Every lift is performed with three different phases.
The first phase is eccentric or the down portion of the lift, second is the concentric or the up portion, and last is the isometric also known as the pause (no movement). Within the process of the lift, each phase has a defined tempo and for good reason. Tempo execution is crucial because it dictates what changes are going to be made in the body.
A lift follows a four digit sequence and each digit represents a unique part of the lift. Let’s use the common sequence of “4-0-1-0” to explain how tempo works. The first number (4) is the eccentric or lowering phase, the second number is the pause at the bottom (0), the third number is the concentric or return (1), and the fourth number is the pause before you go into the next rep (0).
Based on your goals, we utilize four unique adaptations to create specific results in the body:
- Relative Strength: Here we focus primarily on gains in overall strength. With this adaptation we keep Time Under Tension (TUT) between 0-20 seconds and use a lower rep range of 1-5.

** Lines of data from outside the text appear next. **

(* ===== verification/UpstreamRegistry.v ===== *)
(** The registry of app destinations ([Upstream]): the contract of its tables, met by both implementations, and that it
    answers as a finite map would.  Names are hashed without ambiguity. *)

From stdpp Require Import gmap.
From S2P Require Import AppData Prelude Wire Dedup Columns KeyedMap Routes Announce ChannelTable Links AnnounceSchedule AnnounceSchedulePlan RoutingTable Upstream.

Definition with_kind (kind : UpstreamAppDestinationKind) (r : Registration) : Registration :=
  mkRegistration (rg_destination r) kind (rg_name_hash r) (rg_app_data r).
Definition with_app_data (app_data : list Z) (r : Registration) : Registration :=
  mkRegistration (rg_destination r) (rg_kind r) (rg_name_hash r) app_data.

Class UpstreamTableLaws (T : Type) `{UpstreamAppDestinationTable T} := {
  ut_rep : T → Z → list Registration → Prop;
  ut_capacity_ok : ∀ t cap rows, ut_rep t cap rows → ut_capacity t = cap ∧ ut_len t = length rows ∧ (Z.of_nat (length rows) ≤ cap)%Z;
  ut_destinations_ok : ∀ t cap rows, ut_rep t cap rows → ut_destinations t = Done (rg_destination <$> rows);
  ut_kinds_ok : ∀ t cap rows, ut_rep t cap rows → ut_kinds t = Done (rg_kind <$> rows);
  ut_name_hashes_ok : ∀ t cap rows, ut_rep t cap rows → ut_name_hashes t = Done (rg_name_hash <$> rows);
  ut_app_data_at_ok : ∀ t cap rows i, ut_rep t cap rows → ut_app_data_at t i = rg_app_data <$> rows !! i;
  ut_app_data_at_mut_ok : ∀ t cap rows i r, ut_rep t cap rows → rows !! i = Some r →
    ∃ replace, ut_app_data_at_mut t i = Some (rg_app_data r, replace)
      ∧ ∀ data, ut_rep (replace data) cap (<[i := with_app_data data r]> rows);
  ut_kind_mut_ok : ∀ t cap rows i r, ut_rep t cap rows → rows !! i = Some r →
    ∃ replace, ut_kind_mut t i = Done (rg_kind r, replace)
      ∧ ∀ kind, ut_rep (replace kind) cap (<[i := with_kind kind r]> rows);
  ut_swap_remove_ok : ∀ t cap rows i r, ut_rep t cap rows → rows !! i = Some r →
    ∃ t', ut_swap_remove t i = Done (Some (rg_app_data r), t') ∧ ut_rep t' cap (swap_removed rows i);
  ut_upsert_known : ∀ t cap rows i r r', ut_rep t cap rows → NoDup (rg_destination <$> rows) →
    rows !! i = Some r → rg_destination r' = rg_destination r →
    ∃ t', ut_upsert t r' = Done (Some i, t') ∧ ut_rep t' cap (<[i := r']> rows);
  ut_upsert_new : ∀ t cap rows r', ut_rep t cap rows → (rg_destination r' ∉ rg_destination <$> rows) →
    (Z.of_nat (length rows) < cap)%Z →
    ∃ t', ut_upsert t r' = Done (Some (length rows), t') ∧ ut_rep t' cap (rows ++ [r']);
  ut_upsert_full : ∀ t cap rows r', ut_rep t cap rows → (rg_destination r' ∉ rg_destination <$> rows) →
    Z.of_nat (length rows) = cap → (cap < usize_max)%Z → ut_upsert t r' = Done (None, t);
}.

(** ** The position of a destination among the rows *)

Lemma position_at (rows : list Registration) i r :
  NoDup (rg_destination <$> rows) → rows !! i = Some r →
  fst <$> list_find (λ candidate, candidate = rg_destination r) (rg_destination <$> rows) = Some i.
Proof.
  intros Hnd Hi. destruct (list_find_key rg_destination rows (rg_destination r)) as [(j & r' & -> & Hj & Hk)|[_ Hn]].
  - f_equal. eapply (NoDup_lookup (rg_destination <$> rows)); [done|rewrite list_lookup_fmap, Hj; cbn; by rewrite Hk|by rewrite list_lookup_fmap, Hi].
  - destruct Hn. apply list_elem_of_fmap. exists r. split; [done|]. by eapply list_elem_of_lookup_2.
Qed.

Lemma position_none (rows : list Registration) d :
  (d ∉ rg_destination <$> rows) → fst <$> list_find (λ candidate, candidate = d) (rg_destination <$> rows) = None.
Proof.
  intros Hn. destruct (list_find_key rg_destination rows d) as [(j & r' & _ & Hj & Hk)|[-> _]]; [|done].
  destruct Hn. apply list_elem_of_fmap. exists r'. split; [done|]. by eapply list_elem_of_lookup_2.
Qed.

- Example: A1) Squat: 1-5 reps: 2-0-1-0: This means 5 reps are performed at 3 seconds under tension bringing the Total TUT to 15 seconds.
- Functional Hypertrophy: Here we focus on gains in both strength and muscle mass. With this adaptation we keep Total TUT within 20-40 seconds and target 6-8 reps.
- Example: A1) Squat: 6-8 reps: 4-0-1-0: This means 8 reps are performed at 5 seconds under tension bringing Total TUT to 40 seconds, which would be the highest amount of time for functional hypertrophy.
- Hypertrophy: Here we focus primarily on gains in muscle mass. With this adaptation we are keep Total TUT within 40-60 seconds and target 9-12 reps.
- Example: A1) Squat: 9-12 reps: 3-0-1-0: This means 12 reps are performed at 4 seconds under tension bringing Total TUT to 48 seconds.
- Endurance: Here we focus primarily on muscle endurance. With this adaptation we are keep Total TUT above 60 seconds and target 13 reps or more.
- Example: A1) Squat: 13-15 reps: 4-0-1-0: This means 15 reps are performed at 5 seconds under tension bringing Total TUT to 75 seconds.
So, does it make a difference if you don’t quite stick to the tempo? Yes, in the long run, it does.
For example, let’s say you are working for hypertrophy with a 4-0-1-0 tempo, and TUT is programmed for 60 seconds. If you end up following 5-0-1- 0 instead of 4-0-1-0, then you have gone into endurance. The reason this is important not to do is because your body needs to have consistency for about 6-8 workouts to try and learn what is happening. After 6-8 workouts, your body fully adapts, and it’s time to shock the body again with a new workout. If you were supposed to be in hypertrophy in your first workout, but you were in endurance and endurance is programmed in your next workout, your body will become stagnant.
I would strongly advise you to stick to the tempo programmed, keeping in mind that a second above or below your programmed TUT may hinder your results.